VALÈNCIA. Para un seguidor del Valencia, vivir en Barcelona tiene ciertas ventajas. No padeces el día a día de un club en vías de destrucción por obra y gracia de la ineptitud manifiesta de los caciques de Meriton, no estás instalado en la montaña rusa sentimental de los que sienten pasión por el equipo, capaces de pasar del “ja tenim equip” al “mira que són roïns” en cuestión de semanas, días, horas e incluso minutos, no has de soportar las idioteces de ese tipo ególatra, prepotente, vividor y provocador que dice presidir el club, ni ves de primera mano la degradación de una institución que mengua increíblemente sin darse cuenta a cada instante, como aquel personaje de la película de ciencia-ficción de los 50.

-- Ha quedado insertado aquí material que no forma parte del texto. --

(* ===== verification/CircuitStore.v ===== *)
(** * Closing an open circuit (arbitrage_circuit_recovery_repository.go,
      arbitrage_repository.go)

    The transactions that end the manual intervention of a combination whose
    circuit is open: a new opening after a margin reject, the completion of an
    execution whose fills explain the account, the adoption of an external
    change of the position, and the snapshot that is kept when none applies.
    Below them, the position of a leg in the account's portfolio. *)
From Stdlib Require Import ZArith QArith Lqa Ascii String.
From stdpp Require Import base strings list gmap.
From S2P Require Import Prelude Decimal DecimalRef Types Quantity Validate ArbMath ArbSize ArbHedge Resolution Store OrderStore OrderService FlattenRules ArbStore FlattenStore ArbLedger.

#[local] Set Warnings "-clear-no-such-hyp".

(** ** Data *)

Definition circuitCloseExplained : string := "explained".
Definition circuitCloseFilled : string := "filled".

(** [circuitOpenRecoveryCloseRequest] without the payload of the event. *)
Record circuitOpenRecoveryCloseRequest (D : Type) := mkRecoveryClose {
  rq_CombinationID : string;
  rq_ExecutionID : string;
  rq_ExpectedVersion : Z;
  rq_Kind : string;
  rq_EventType : string;
  rq_VenueA : D;
  rq_VenueB : D;
  rq_MarkA : D;
  rq_MarkB : D;
  rq_ObservedAt : GoTime;
  rq_RecoveryStartedAt : GoTime;
  rq_OrderSumA : D;
  rq_OrderSumB : D;
  rq_LegAFilled : string;
  rq_LegBFilled : string;
  rq_DeltaNotional : string;
  rq_TurnoverDelta : string
}.
Arguments mkRecoveryClose {D}.
Arguments rq_CombinationID {D}.
Arguments rq_ExecutionID {D}.
Arguments rq_ExpectedVersion {D}.
Arguments rq_Kind {D}.
Arguments rq_EventType {D}.
Arguments rq_VenueA {D}.
Arguments rq_VenueB {D}.
Arguments rq_MarkA {D}.
Arguments rq_MarkB {D}.
Arguments rq_ObservedAt {D}.
Arguments rq_RecoveryStartedAt {D}.
Arguments rq_OrderSumA {D}.
Arguments rq_OrderSumB {D}.
Arguments rq_LegAFilled {D}.
Arguments rq_LegBFilled {D}.
Arguments rq_DeltaNotional {D}.
Arguments rq_TurnoverDelta {D}.

(** [circuitOpenExternalReconcileRequest] *)
Record circuitOpenExternalReconcileRequest (D : Type) := mkExternalReconcile {
  xq_CombinationID : string;
  xq_ExecutionID : string;
  xq_ExpectedVersion : Z;
  xq_VenueA : D;
  xq_VenueB : D;
  xq_MarkA : D;
  xq_MarkB : D;
  xq_InstrumentA : Instrument;
  xq_InstrumentB : Instrument
}.
Arguments mkExternalReconcile {D}.
Arguments xq_CombinationID {D}.
Arguments xq_ExecutionID {D}.
Arguments xq_ExpectedVersion {D}.
Arguments xq_VenueA {D}.
Arguments xq_VenueB {D}.
Arguments xq_MarkA {D}.
Arguments xq_MarkB {D}.
Arguments xq_InstrumentA {D}.
Arguments xq_InstrumentB {D}.

(** [ClaimCircuitRecoveryExecutionInput] *)
Record ClaimCircuitRecoveryInput := mkClaimRecovery {
  ri_ExpectedVersion : Z;
  ri_FailedExecutionID : string;
  ri_Execution : ArbitrageExecution
}.

(** The fields of [portfolio.Position] and [portfolio.Snapshot] that a
    position and a mark are read from. *)
Record PortfolioPosition := mkPortfolioPosition {
  pp_Kind : string;
  pp_Exchange : string;
  pp_WireSymbol : string;
  pp_Symbol : string;
  pp_BaseAsset : string;
  pp_Side : string;
  pp_SignedContractSize : string;
  pp_MarkPrice : string;
  pp_LiquidationPrice : string
}.
Record PortfolioSnapshot := mkPortfolioSnapshot {
  ps_SpotBalances : list (string * string);
  ps_Positions : list PortfolioPosition
}.

(** ** The position of a leg in a portfolio *)

(** The characters the [Replacer] of [normalizedAuditSymbol] deletes. *)
Fixpoint dropSeparators (s : string) : string :=
  match s with
  | EmptyString => EmptyString
  | String ch r =>
      if existsb (Ascii.eqb ch) ["-"; "_"; "/"; ":"]%char then dropSeparators r else String ch (dropSeparators r)
  end.
Definition normalizedAuditSymbol (value : string) : string := ToUpper (dropSeparators (TrimSpace value)).

Section VenuePositions.
Context {D : Type} `{!Decimal D}.
Local Open Scope dec_scope.

(** The position belongs to the instrument of the leg. *)
Definition positionOfLeg (leg : ArbitrageLeg) (p : PortfolioPosition) : bool :=
  let target := normalizedAuditSymbol (l_ExchangeSymbol leg) in
  negb (negb (pp_Kind p =?s "") && negb (pp_Kind p =?s "cex")) &&
  EqualFold (pp_Exchange p) (l_Exchange leg) &&
  ((normalizedAuditSymbol (pp_WireSymbol p) =?s target) || (normalizedAuditSymbol (pp_Symbol p) =?s target) ||
   (negb (pp_BaseAsset p =?s "") && EqualFold (pp_BaseAsset p) (l_BaseAsset leg))).

Definition portfolioAuditMark (snapshot : PortfolioSnapshot) (leg : ArbitrageLeg) : D :=
  match List.find (fun p => positionOfLeg leg p && dIsPositive (parsePositiveDecimal (D := D) (pp_MarkPrice p))) (ps_Positions snapshot) with
  | Some p => parsePositiveDecimal (pp_MarkPrice p)
  | None => dZero
  end.

(** The signed base quantity of one position. *)
Definition positionBase (instrument : Instrument) (p : PortfolioPosition) : Result D :=
  match dNewFromString (D := D) (pp_SignedContractSize p) with
  | None => Err (errPlain "parse account contract position")
  | Some signed =>
      match FromVenueQuantity (D := D) (toVenueInstrument instrument) (dString (dAbs signed)) with
      | Err e => Err e
      | Ok converted =>
          let base := parseDecimal converted in
          Ok (if dIsNegative signed then dNeg base else base)
      end
  end.
Fixpoint sumPositions (leg : ArbitrageLeg) (instrument : Instrument) (positions : list PortfolioPosition) (total : D) : Result D :=
  match positions with
  | [] => Ok total
  | p :: rest =>
      if negb (positionOfLeg leg p) then sumPositions leg instrument rest total
      else match positionBase instrument p with
           | Err e => Err e
           | Ok base => sumPositions leg instrument rest (total + base)
           end
  end.

(** The map of spot balances has one entry per asset: the order in which Go
    visits it only matters for names that differ in case. *)
Definition venueBasePosition (snapshot : PortfolioSnapshot) (leg : ArbitrageLeg) (instrument : Instrument) : Result D :=
  if l_ContractType leg =?s "spot" then
    match List.find (fun '(asset, _) => EqualFold asset (l_BaseAsset leg)) (ps_SpotBalances snapshot) with
    | Some (_, value) =>
        match dNewFromString (D := D) value with
        | Some position => Ok position
        | None => Err (errPlain "parse spot account position")
        end
    | None => Ok dZero
    end
  else sumPositions leg instrument (ps_Positions snapshot) dZero.

Definition arbitrageExpectedVenuePositions (c : ArbitrageCombination) (localA localB : D) : D * D :=
  if IsZeroTime (c_VenueBaselineCapturedAt c) || TimeEqual (c_VenueBaselineCapturedAt c) unixEpoch then (localA, localB)
  else (parseDecimal (c_LegAVenueBaselineBasePosition c) + localA, parseDecimal (c_LegBVenueBaselineBasePosition c) + localB).
End VenuePositions.

(** ** Transactions *)

Section CircuitStore.
Context {D : Type} `{!Decimal D} `{!Postgres D} `{!Env D}.
Local Open Scope dec_scope.

(** The fills of the combination by leg; none when an order is not settled. *)
Definition addSettled (isB : Order -> bool) (sums : D * D) (o : Order) : D * D :=
  let '(a, b) := sums in
  if dIsPositive (parseDecimal (D := D) (o_FilledQuantity o)) then
    if isB o then (a, b + signedFilledBase o) else (a + signedFilledBase o, b)
  else (a, b).
Definition settledSums (isB : Order -> bool) (orders : list Order) : option (D * D) :=
  if existsb (fun o => negb (terminalStatus (o_Status o)) || (0 <? o_ReconcileFailures o)%Z) orders then None
  else Some (fold_left (addSettled isB) orders (dZero, dZero)).
(** [_, _ = store.FinalizeConfirmedAbsentZeroFillExecution]: the transaction
    of Resolution.v on the tables of the store. *)
Definition finalizeTransaction (executionID : string) (dbnow : GoTime) (st : Store D)
    : Result confirmedAbsentFinalizeResult * Store D :=
  let skip := (Ok confirmedAbsentFinalizeSkipped, st) in
  if executionID =?s "" then skip
  else match st_executions st !! executionID with
  | None => skip
  | Some row =>
      let id := x_CombinationID (ex_item row) in
      match st_combinations st !! id with
      | None => skip
      | Some combo =>
          let orders := map scanOrder (combinationOrders st id) in
          let executions := map scanExecution (executionRows st id) in
          match evaluateConfirmedAbsentZeroFillFinalize (D := D) (scanCombination (D := D) combo) (scanExecution row) orders executions with
          | confirmedAbsentFinalizeSkipped => skip
          | outcome =>
              let canceledNow := activeExecution row in
              let row' := if canceledNow
                          then row <| ex_item := (ex_item row) <| x_Status := "canceled"%string |> <| x_ErrorMessage := ""%string |>
                                                 <| x_UpdatedAt := dbnow |> |>
                                   <| ex_closed_at := Some (default dbnow (ex_closed_at row)) |>
                          else row in
              let c := cb_item combo in
              let guarded := (c_Status c =?s "running") && negb (c_CircuitOpen c) in
              let combo' := if guarded
                            then touch dbnow (combo <| cb_item := c <| c_PositionUncertain := true |>
                                   <| c_RuntimeState := "position_uncertain"%string |>
                                   <| c_ErrorMessage := arbitrageOrderReconcileError |> |>)
                            else combo in
              if negb guarded && negb canceledNow then skip
              else (Ok outcome,
                    st <| st_executions := <[executionID := row']> (st_executions st) |>
                       <| st_combinations := <[id := combo']> (st_combinations st) |>
                       <| st_arbitrageEvents := st_arbitrageEvents st ++ [(id, executionID, confirmedAbsentCanceledEvent)] |>)
          end
      end
  end.

(** ** Watching a stream *)

Definition releaseWatch (orderID : string) (r : Reconciler) : Reconciler :=
  r <| rc_watches := rc_watches r ∖ {[orderID]} |>.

Ser aficionado al fútbol y seguidor del Valencia en Barcelona te permite también mantener un tipo de relación especial con el nacional-barcelonismo, esa religión fundamentalista impuesta desde las altas esferas políticas, sociales, económicas y comunicativas de Catalunya que, a los que somos de equipos como el Espanyol, el Madrid, el Valencia o el Betis, nos convierte en lo más parecido a miembros de la Resistencia. La religión culé, a diferencia de cómo trata a merengues o pericos, es relativamente cordial con los que somos del Valencia, quizás porque nos considera un culto menor y porque, en los últimos años, para bien y para mal, hemos compartido demasiadas cosas. Hace unos años, cuando el Valencia se dedicó a venderle pufos al Barcelona a precio de oro, alababan esa extraña capacidad que teníamos para timarlos, con regalos envenenados como Matthieu, André Gomes o Alcácer, más tarde se compadecían de que nuestro”chino” (así lo llamaban) fuera mucho peor que el del Espanyol. En todo caso, por lo menos conmigo, hay un respeto hacia un club que siempre les puso las cosas difíciles cuando transitó por el camino correcto.
Quizás por eso, hace poco más de un año, cuando el Barcelona contrató como entrenador a Ronald Koeman, mis amigos culés, que son muchos y variados, me preguntaron por el técnico neerlandés, sabedores de que el mito del barcelonismo, el autor del gol que les dio su primera Copa de Europa, había pasado por el banquillo de Mestalla. Y yo les conté lo que sabía, que era mucho porque en aquellos años, hace ahora más de trece, yo trabajaba como corresponsal deportivo de La Vanguardia y estaba bastante bien informado de los entresijos del club. Les conté, por ejemplo, que conocía a un tipo que era cliente habitual del bar del Westin y veía, noche sí, noche también, a Koeman, Bakero y Bruins Slot acabar sus jornadas apostados en la barra, charlando, riendo y bebiendo, como si la estancia en Valencia fueran unas vacaciones con “todo incluido”. Mi conocido los llamaba “los Ronaldos”, no porque ninguno se pareciera a Coque Malla ni a los miembros de su banda, sino por asociación con el jefe de aquella panda de vividores que estuvo a punto de mandar al Valencia a segunda división con una plantilla que podía aspirar al título de liga. Les conté también que ese mito de que Koeman revitalizaba canteras era una mentira, que el técnico de Zaandam utilizaba a los futbolistas jóvenes como escudos para protegerse en caso de derrota y para castigar a los veteranos con los que no comulgaba, que en el Valencia eran la gran mayoría, y así estuvo cerca de acabar con la carrera de jugadores prometedores como Montoro o Lombán. Les conté, en fin, que su idea táctica era la improvisación continua y, sobre todo, que su carácter prepotente y su poca educación lo convertían en un pésimo gestor de grupos y esos comportamientos, alentados por la presidencia del club en aquel entonces (un patán del calibre del actual), causaron una fractura en el vestuario que fue definitiva en el futuro del Valencia.
A mí que me gusta el fútbol y estoy más cerca de Ancelotti que de Piqué, no me reconfortan las desgracias ajenas, ni siquiera cuando, 13 meses después de comenzar aquellas preguntas de mis amigos barcelonistas, el tiempo me ha dado la razón en todo lo que les contaba.